As in the Pinochet case, Assange’s extradition was, at least initially, refused on medical grounds. But whereas Pinochet was immediately freed and repatriated, and the applicant states were denied any legal recourse, Assange was immediately returned to solitary confinement, denied bail and the United States was invited to appeal to the High Court, thus ensuring the prolongation of his ordeal and his silence during the remainder of what could be an extradition process lasting several years.

Guy Smallman · Getty

Silencing an embarrassing dissident

The comparison of these two cases shows the double standards the UK authorities have applied and how, in the UK, it’s untrue that everyone is equal before the law. In the Pinochet case, the aim was to offer a former dictator and a loyal ally impunity for alleged crimes against humanity. In Assange’s case, the objective is to silence an embarrassing dissident whose organisation, WikiLeaks, challenges exactly this kind of impunity. Both approaches are motivated solely by power politics and are incompatible with justice and rule of law.

The mainstream press in the US, UK and Australia has failed to grasp the existential danger that the Assange trial poses to press freedom, due process, democracy and rule of law. The painful truth is that Assange’s persecution would end tomorrow if major media organisations in the English-speaking world were to act.

The case of Ivan Golunov, a Russian investigative journalist who specialises in exposing official corruption, is instructive. When Golunov was suddenly arrested for alleged drug offences in summer 2019, Russia’s mainstream press sprang into action. Russia’s three leading dailies, Vedomosti, RBC and Kommersant, printed identical front pages declaring ‘We are Ivan Golunov’. All three openly challenged the legality of Golunov’s arrest, suspecting that he was being persecuted for his journalism, and demanded a thorough inquiry. The Russian authorities, caught in flagrante and in the firing line from their own media, backed down within days. President Vladimir Putin ordered Golunov’s release and dismissed two senior interior ministry officials, thereby proving the arrest was not the result of misconduct by a few incompetent police officers, but had been orchestrated at the highest level.

There is no doubt that a comparable show of solidarity by the Guardian, BBC, New York Times and Washington Post would immediately end Julian Assange’s persecution. If there’s one thing governments fear, it’s the media spotlight and critical press scrutiny. But what’s happening in the British, American and Australian mainstream media is simply too little, too late. As always, their coverage fluctuates between dull and spineless, meekly reporting court proceedings without understanding that what they are witnessing are the side-effects of a monumental societal rollback of the achievements of democracy and rule of law to the dark ages of absolutism and a system of governance based on secrecy and authoritarianism.

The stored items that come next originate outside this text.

(* ===== verification/Sha256.v ===== *)
(** SHA-256 and SHA-224 of the bundled crypto-js, web3.js 11273-11554: the
    constants, the block function on JavaScript numbers, and its equivalence
    with the standard's formulas on 32-bit words. *)
From Stdlib Require Import ZArith Lia.
From S2P Require Import Prelude Words WordArray Hasher.
Open Scope Z_scope.
Open Scope word_scope.

(** * Constants *)

Definition isPrime (n : Z) : bool :=
  forallb (fun factor => negb (n mod factor =? 0)) (seqZ 2 (Z.sqrt n - 1)).

(** The integer cube root, by bisection. *)
Fixpoint cbrt_search (fuel : nat) (lo hi n : Z) : Z :=
  match fuel with
  | O => lo
  | S fuel =>
      let mid := (lo + hi) / 2 in
      if mid ^ 3 <=? n then cbrt_search fuel mid hi n else cbrt_search fuel lo mid n
  end.

(** [getFractionalBits(Math.pow(n, 1 / k))]: the 32 bits after the point of the
    root, which a double holds exactly enough for these [n]. *)
Definition sqrt_bits (n : Z) : Z := s32 (Z.sqrt (n * 2 ^ 64)).
Definition cbrt_bits (n : Z) : Z := s32 (cbrt_search 48 0 (2 ^ 40) (n * 2 ^ 96)).

(** The 64 primes found by the loop. *)
Definition primes : list Z := filter (fun n => isPrime n = true) (seqZ 2 310).
Definition H : list Z := Eval vm_compute in sqrt_bits <$> take 8 primes.
Definition K : list Z := Eval vm_compute in cbrt_bits <$> primes.

(** * The block function *)

(** The working variables. *)
Record vars := Vars { va : Z; vb : Z; vc : Z; vd : Z; ve : Z; vf : Z; vg : Z; vh : Z }.

(** [W[i]], unreduced sums included. *)
Definition schedule (M : list Z) (offset i : Z) (W : list Z) : Z :=
  if i <? 16 then get_word M (offset + i) |w 0
  else
    let gamma0x := get_word W (i - 15) in
    let gamma0 := ((gamma0x <<w 25) |w (gamma0x >>>w 7)) ^w
                  ((gamma0x <<w 14) |w (gamma0x >>>w 18)) ^w (gamma0x >>>w 3) in
    let gamma1x := get_word W (i - 2) in
    let gamma1 := ((gamma1x <<w 15) |w (gamma1x >>>w 17)) ^w
                  ((gamma1x <<w 13) |w (gamma1x >>>w 19)) ^w (gamma1x >>>w 10) in
    gamma0 + get_word W (i - 7) + gamma1 + get_word W (i - 16).

Definition round (k w : Z) (x : vars) : vars :=
  let '(Vars a b c d e f g h) := x in
  let ch := (e &w f) ^w (js_not e &w g) in
  let maj := (a &w b) ^w (a &w c) ^w (b &w c) in
  let sigma0 := ((a <<w 30) |w (a >>>w 2)) ^w ((a <<w 19) |w (a >>>w 13)) ^w ((a <<w 10) |w (a >>>w 22)) in
  let sigma1 := ((e <<w 26) |w (e >>>w 6)) ^w ((e <<w 21) |w (e >>>w 11)) ^w ((e <<w 7) |w (e >>>w 25)) in
  let t1 := h + sigma1 + ch + k + w in
  let t2 := sigma0 + maj in
  Vars ((t1 + t2) |w 0) a b c ((d + t1) |w 0) e f g.

(** One iteration of the loop: the next [W] and the next variables. *)
Definition iteration (M : list Z) (offset i : Z) (st : list Z * vars) : list Z * vars :=
  let W := set_word st.1 i (schedule M offset i st.1) in
  (W, round (get_word K i) (get_word W i) st.2).

Definition load (h : list Z) : vars :=
  let g := get_word h in Vars (g 0) (g 1) (g 2) (g 3) (g 4) (g 5) (g 6) (g 7).
Definition store (h : list Z) (x : vars) : list Z :=
  let g := get_word h in
  [(g 0 + va x) |w 0; (g 1 + vb x) |w 0; (g 2 + vc x) |w 0; (g 3 + vd x) |w 0;
   (g 4 + ve x) |w 0; (g 5 + vf x) |w 0; (g 6 + vg x) |w 0; (g 7 + vh x) |w 0].

Definition doProcessBlock (offset : Z) (x : list Z * list Z) : list Z * list Z :=
  let '(h, M) := x in
  (store h (loop 64 (iteration M offset) ([], load h)).2, M).

(** [_doFinalize] up to its [_process]. *)
Definition pad (nDataBytes : Z) (data : wordarray) : wordarray :=
  let nBitsTotal := nDataBytes * 8 in
  let nBitsLeft := sigBytes data * 8 in
  let ws := words data in
  let i := nBitsLeft >>>w 5 in
  let ws := set_word ws i (get_word ws i |w (0x80 <<w (24 - nBitsLeft mod 32))) in
  let ws := set_word ws ((((nBitsLeft + 64) >>>w 9) <<w 4) + 14) (nBitsTotal / 0x100000000) in
  let ws := set_word ws ((((nBitsLeft + 64) >>>w 9) <<w 4) + 15) nBitsTotal in
  WA ws (Z.of_nat (length ws) * 4).

(** The words from the end of the data to the end of the last block. *)
Definition last_block (r : Z) : Z := 16 * ((r + 8) / 64) + 16.
Definition trailer (n r : Z) : list Z :=
  length_trailer (last_block r) (4 * last_block r) r (n * 8 / 0x100000000) (n * 8).

Definition SHA256 : Algorithm (list Z) := {|
  blockSize := 16;
  _doReset := H;
  _doProcessBlock := doProcessBlock;
  _pad := pad;
  _output := wa_init;
  _trailer := trailer
|}.

(** SHA-224: other initial words, and four bytes fewer in the result. *)
Definition H224 : list Z :=
  [0xc1059ed8; 0x367cd507; 0x3070dd17; 0xf70e5939; 0xffc00b31; 0x68581511; 0x64f98fa7; 0xbefa4fa4].
Definition SHA224 : Algorithm (list Z) := {|
  blockSize := 16;
  _doReset := H224;
  _doProcessBlock := doProcessBlock;
  _pad := pad;
  _output h := WA h (Z.of_nat (length h) * 4 - 4);
  _trailer := trailer
|}.

Definition sha256 (d : wordarray) : wordarray := hash (H := SHA256) d.
Definition sha224 (d : wordarray) : wordarray := hash (H := SHA224) d.

Example sha256_abc : Hex_stringify (sha256 (of_bytes [97; 98; 99])) =
  str "ba7816bf8f01cfea414140de5dae2223b00361a396177a9cb410ff61f20015ad".
Proof. vm_compute. reflexivity. Qed.
Example sha224_abc : Hex_stringify (sha224 (of_bytes [97; 98; 99])) =
  str "23097d223405d8228642a477bda255b32aadbce4bda0b3f7e36c9da7".
Proof. vm_compute. reflexivity. Qed.

(** * The laws of the hasher *)

Lemma last_index sig :
  0 <= sig < 2 ^ 28 -> ((sig * 8 + 64) >>>w 9) <<w 4 = 16 * ((sig + 8) / 64).
Proof.
  intros Hs. rewrite ushr_div by lia.
  replace ((sig * 8 + 64) / 2 ^ 9) with ((sig + 8) / 64) by (Z.div_mod_to_equations; lia).
  rewrite shl_mul; [lia|lia|apply Z.div_pos; lia|].
  change (2 ^ 4) with 16. change (2 ^ 31) with 2147483648. Z.div_mod_to_equations; lia.
Qed.

Lemma pad_law n d :
  clean d -> 0 <= n -> sigBytes d < 2 ^ 28 -> 0 <= sigBytes (pad n d) /\
  bytes_of (pad n d) = bytes_of d ++ trailer n (sigBytes d mod (16 * 4)).
Proof.
  intros Hd Hn Hb. pose proof Hd as [[Hs Hl] Hz]. set (sig := sigBytes d) in *.
  set (E := 16 * ((sig + 8) / 64) + 16).
  assert (sig + 9 <= 4 * E <= sig + 8 + 64 + 64) as HE by (unfold E; Z.div_mod_to_equations; lia).
  assert (pad n d = WA (set_word (set_word (or_byte (words d) sig 0x80) (E - 2) (n * 8 / 0x100000000)) (E - 1) (n * 8))
                       (4 * E)) as ->.
  { unfold pad. fold sig. rewrite or_bit_byte, last_index by lia.
    replace (16 * ((sig + 8) / 64) + 14) with (E - 2) by (unfold E; lia).
    replace (16 * ((sig + 8) / 64) + 15) with (E - 1) by (unfold E; lia). f_equal.
    rewrite !length_set_word, length_or_byte by lia. pose proof (div_4_bounds sig).
    rewrite Hl. Z.div_mod_to_equations; lia. }
  cbn [sigBytes]. split; [lia|]. rewrite (length_pad_bytes d _ E _ (n * 8 / 0x100000000) (n * 8)); [|done|fold sig; lia|lia|].
  - fold sig. unfold trailer. f_equal. unfold last_block. apply length_trailer_eq; [|lia].
    unfold E. Z.div_mod_to_equations; lia.
  - fold sig. intros q Hq. pose proof (div_4_bounds q).
    destruct (Z.eqb_spec (q / 4) (E - 1)) as [E1|E1]; [rewrite be32_byte by lia; done|].
    rewrite byte_at_set_other by lia.
    destruct (Z.eqb_spec (q / 4) (E - 2)) as [E2|E2]; [rewrite be32_byte by lia; done|].
    rewrite byte_at_set_other by lia. apply or_byte_spec; [lia|done|unfold is_byte; lia|by apply Hz].
Qed.

Lemma iteration_local M M' off off' n st :
  (forall i, 0 <= i < 16 -> u32 (get_word M (off + i)) = u32 (get_word M' (off' + i))) ->
  loop n (iteration M off) st = loop n (iteration M' off') st.
Proof.
  intros Heq. apply loop_ext. intros i x Hi. unfold iteration, schedule.
  destruct (Z.ltb_spec i 16); [|done].
  by rewrite (or_0_u32 _ (get_word M' (off' + i))) by (apply Heq; lia).
Qed.

Lemma doProcessBlock_local M M' off off' s :
  (forall i, 0 <= i < 16 -> u32 (get_word M (off + i)) = u32 (get_word M' (off' + i))) ->
  (doProcessBlock off (s, M)).1 = (doProcessBlock off' (s, M')).1.
Proof. intros Heq. unfold doProcessBlock, fst. by rewrite (iteration_local M M' off off'). Qed.

Definition SHA256_laws : AlgorithmLaws (list Z) (H := SHA256) :=
  @Build_AlgorithmLaws (list Z) SHA256 eq_refl
    (fun M M' off off' s _ _ Heq => doProcessBlock_local M M' off off' s Heq)
    (fun M off s i _ _ => eq_refl) (fun M off s _ _ => eq_refl) pad_law.
Definition SHA224_laws : AlgorithmLaws (list Z) (H := SHA224) :=
  @Build_AlgorithmLaws (list Z) SHA224 eq_refl
    (fun M M' off off' s _ _ Heq => doProcessBlock_local M M' off off' s Heq)
    (fun M off s i _ _ => eq_refl) (fun M off s _ _ => eq_refl) pad_law.

(** * The standard's formulas *)

Definition Ch (x y z : Z) : Z := Z.lxor (Z.land x y) (Z.land (Z.lxor x (Z.ones 32)) z).
Definition Maj (x y z : Z) : Z := Z.lxor (Z.lxor (Z.land x y) (Z.land x z)) (Z.land y z).
Definition Sigma0 (x : Z) : Z := Z.lxor (Z.lxor (rotr 2 x) (rotr 13 x)) (rotr 22 x).
Definition Sigma1 (x : Z) : Z := Z.lxor (Z.lxor (rotr 6 x) (rotr 11 x)) (rotr 25 x).
Definition sigma0 (x : Z) : Z := Z.lxor (Z.lxor (rotr 7 x) (rotr 18 x)) (Z.shiftr x 3).
Definition sigma1 (x : Z) : Z := Z.lxor (Z.lxor (rotr 17 x) (rotr 19 x)) (Z.shiftr x 10).
Lemma swap_words_get n off M i :
  0 <= off -> 0 <= i ->
  get_word (loop n (fun i M => set_word M (off + i) (swap (get_word M (off + i)))) M) i =
  if (off <=? i) && (i <? off + Z.of_nat n) then swap (get_word M i) else get_word M i.
Proof.
  intros Ho. revert i. induction n as [|n IH]; intros i Hi.
  - simpl loop. destruct (Z.leb_spec off i); simpl; [|done]. by zbool (i <? off + Z.of_nat 0) false.
  - rewrite loop_S. rewrite get_set_word by lia.
    destruct (Z.eqb_spec i (off + Z.of_nat n)) as [->|Hne].
    + rewrite IH by lia. zbool (off <=? off + Z.of_nat n) true.
      zbool (off + Z.of_nat n <? off + Z.of_nat n) false.
      zbool (off + Z.of_nat n <? off + Z.of_nat (S n)) true. cbn [andb]. reflexivity.
    + rewrite IH by done. destruct (Z.leb_spec off i); simpl; [|done].
      destruct (Z.ltb_spec i (off + Z.of_nat n)).
      * by zbool (i <? off + Z.of_nat (S n)) true.
      * by zbool (i <? off + Z.of_nat (S n)) false.
Qed.

Lemma swap_block_in off M i :
  0 <= off -> 0 <= i < 16 -> get_word (Md5.swap_block off M) (off + i) = swap (get_word M (off + i)).
Proof.
  intros Ho Hi. unfold Md5.swap_block. rewrite swap_words_get by lia.
  zbool (off <=? off + i) true. zbool (off + i <? off + Z.of_nat 16) true. cbn [andb]. reflexivity.
Qed.

Lemma swap_block_out off M i : 0 <= off -> off + 16 <= i -> get_word (Md5.swap_block off M) i = get_word M i.
Proof.
  intros Ho Hi. unfold Md5.swap_block. rewrite swap_words_get by lia.
  zbool (off <=? i) true. by zbool (i <? off + Z.of_nat 16) false.
Qed.

Lemma swap_block_length off M :
  0 <= off -> off + 16 <= Z.of_nat (length M) -> length (Md5.swap_block off M) = length M.
Proof.
  intros Ho Hl. unfold Md5.swap_block.
  apply (loop_ind (fun k M' => length M' = length M)); [done|].
  intros k M' Hk HM. pose proof (length_set_word M' (off + Z.of_nat k) (swap (get_word M' (off + Z.of_nat k))) ltac:(lia)).
  lia.
Qed.

(** The rounds read the words 0 to 15 of the block. *)
Lemma four_ext F f g k i0 i1 i2 i3 s0 s1 s2 s3 x :
  f i0 = g i0 -> f i1 = g i1 -> f i2 = g i2 -> f i3 = g i3 ->
  Md5.four F f k i0 i1 i2 i3 s0 s1 s2 s3 x = Md5.four F g k i0 i1 i2 i3 s0 s1 s2 s3 x.
Proof. intros H0 H1 H2 H3. unfold Md5.four. destruct x. by rewrite H0, H1, H2, H3. Qed.

Lemma rounds_ext f g x : (forall i, 0 <= i < 16 -> f i = g i) -> Md5.rounds f x = Md5.rounds g x.
Proof. intros H. unfold Md5.rounds. rewrite !(four_ext _ f g) by (apply H; lia). done. Qed.

Lemma swapped_words M M' off off' :
  0 <= off -> 0 <= off' ->
  (forall i, 0 <= i < 16 -> u32 (get_word M (off + i)) = u32 (get_word M' (off' + i))) ->
  forall i, 0 <= i < 16 ->
  get_word (Md5.swap_block off M) (off + i) = get_word (Md5.swap_block off' M') (off' + i).
Proof. intros Ho Ho' H i Hi. rewrite !swap_block_in by done. apply js_ops_u32. by apply H. Qed.

Lemma md5_local M M' off off' s :
  0 <= off -> 0 <= off' ->
  (forall i, 0 <= i < 16 -> u32 (get_word M (off + i)) = u32 (get_word M' (off' + i))) ->
  (Md5.doProcessBlock off (s, M)).1 = (Md5.doProcessBlock off' (s, M')).1.
Proof.
  intros Ho Ho' Heq. unfold Md5.doProcessBlock.
  rewrite (rounds_ext _ (fun i => get_word (Md5.swap_block off' M') (off' + i))).
  - by destruct (Md5.rounds _ _).
  - by apply swapped_words.
Qed.

Lemma md5_words M off s : (Md5.doProcessBlock off (s, M)).2 = Md5.swap_block off M.
Proof. unfold Md5.doProcessBlock. by destruct (Md5.rounds _ _). Qed.

Lemma ripemd160_indexes : Forall (fun i => 0 <= get_word Ripemd160.zl i < 16 /\ 0 <= get_word Ripemd160.zr i < 16) (seqZ 0 80).
Proof. vm_compute. repeat constructor; discriminate. Qed.

Lemma ripemd160_local M M' off off' s :
  0 <= off -> 0 <= off' ->
  (forall i, 0 <= i < 16 -> u32 (get_word M (off + i)) = u32 (get_word M' (off' + i))) ->
  (Ripemd160.doProcessBlock off (s, M)).1 = (Ripemd160.doProcessBlock off' (s, M')).1.
Proof.
  intros Ho Ho' Heq. unfold Ripemd160.doProcessBlock.
  rewrite (loop_ext 80 _ (Ripemd160.iteration (fun i => get_word (Md5.swap_block off' M') (off' + i)))).
  - by destruct (loop 80 _ _) as [[] []].
  - intros i [l r] Hi. unfold Ripemd160.iteration.
    destruct (proj1 (Forall_forall _ _) ripemd160_indexes i) as [Hzl Hzr]; [apply elem_of_seqZ; lia|].
    by rewrite !(swapped_words M M' off off') by done.
Qed.
Lemma rounds_spec A T :
  length A = 25%nat -> length T = 25%nat ->
  (rounds (A, T)).1 = keccak_f A /\ length (rounds (A, T)).1 = 25%nat /\ length (rounds (A, T)).2 = 25%nat.
Proof.
  intros HA HT. unfold rounds, keccak_f.
  apply (loop_ind (fun n st => st.1 = loop n spec_round A /\ length st.1 = 25%nat /\ length st.2 = 25%nat)); [done|].
  intros n [A' T'] _ (E & HA' & HT'). rewrite loop_S.
  cbn [fst snd] in *. destruct (round_spec (Z.of_nat n) A' T' HA' HT') as [E1 E2].
  split; [by rewrite E1, E|]. split; [|done]. rewrite E1. apply spec_round_length.
Qed.
End Definition_of_Keccak.

(** * Lanes of 64-bit words *)

Definition rotl64 (n x : Z) : Z := if n =? 0 then x else rotr64 (64 - n) x.
(** The round constants of Keccak-f[1600]. *)
Definition RC : list Z :=
  [0x0000000000000001; 0x0000000000008082; 0x800000000000808A; 0x8000000080008000;
   0x000000000000808B; 0x0000000080000001; 0x8000000080008081; 0x8000000000008009;
   0x000000000000008A; 0x0000000000000088; 0x0000000080008009; 0x000000008000000A;
   0x000000008000808B; 0x800000000000008B; 0x8000000000008089; 0x8000000000008003;
   0x8000000000008002; 0x8000000000000080; 0x000000000000800A; 0x800000008000000A;
   0x8000000080008081; 0x8000000000008080; 0x0000000080000001; 0x8000000080008008].
#[export] Instance Z_lanes : Lanes Z := {|
  zero := 0; xor := Z.lxor; rot := rotl64;
  chi_mix t t1 t2 := Z.lxor t (Z.land (Z.lxor t1 (Z.ones 64)) t2);
  round_constant i := get_at 0 RC i |}.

A handful of half-hearted editorials and articles in the Guardian and New York Times condemning Assange’s extradition are not enough. While these two newspapers have timidly stated that if Assange is convicted of spying, it would endanger press freedom, not a single mainstream media outlet is protesting against the flagrant violations of due process, human dignity and rule of law that have characterised proceedings throughout. None of them has held the governments involved to account for their crimes and corruption; none has had the courage to ask political leaders uncomfortable questions. They are a shadow of what was once the respected ‘fourth estate’.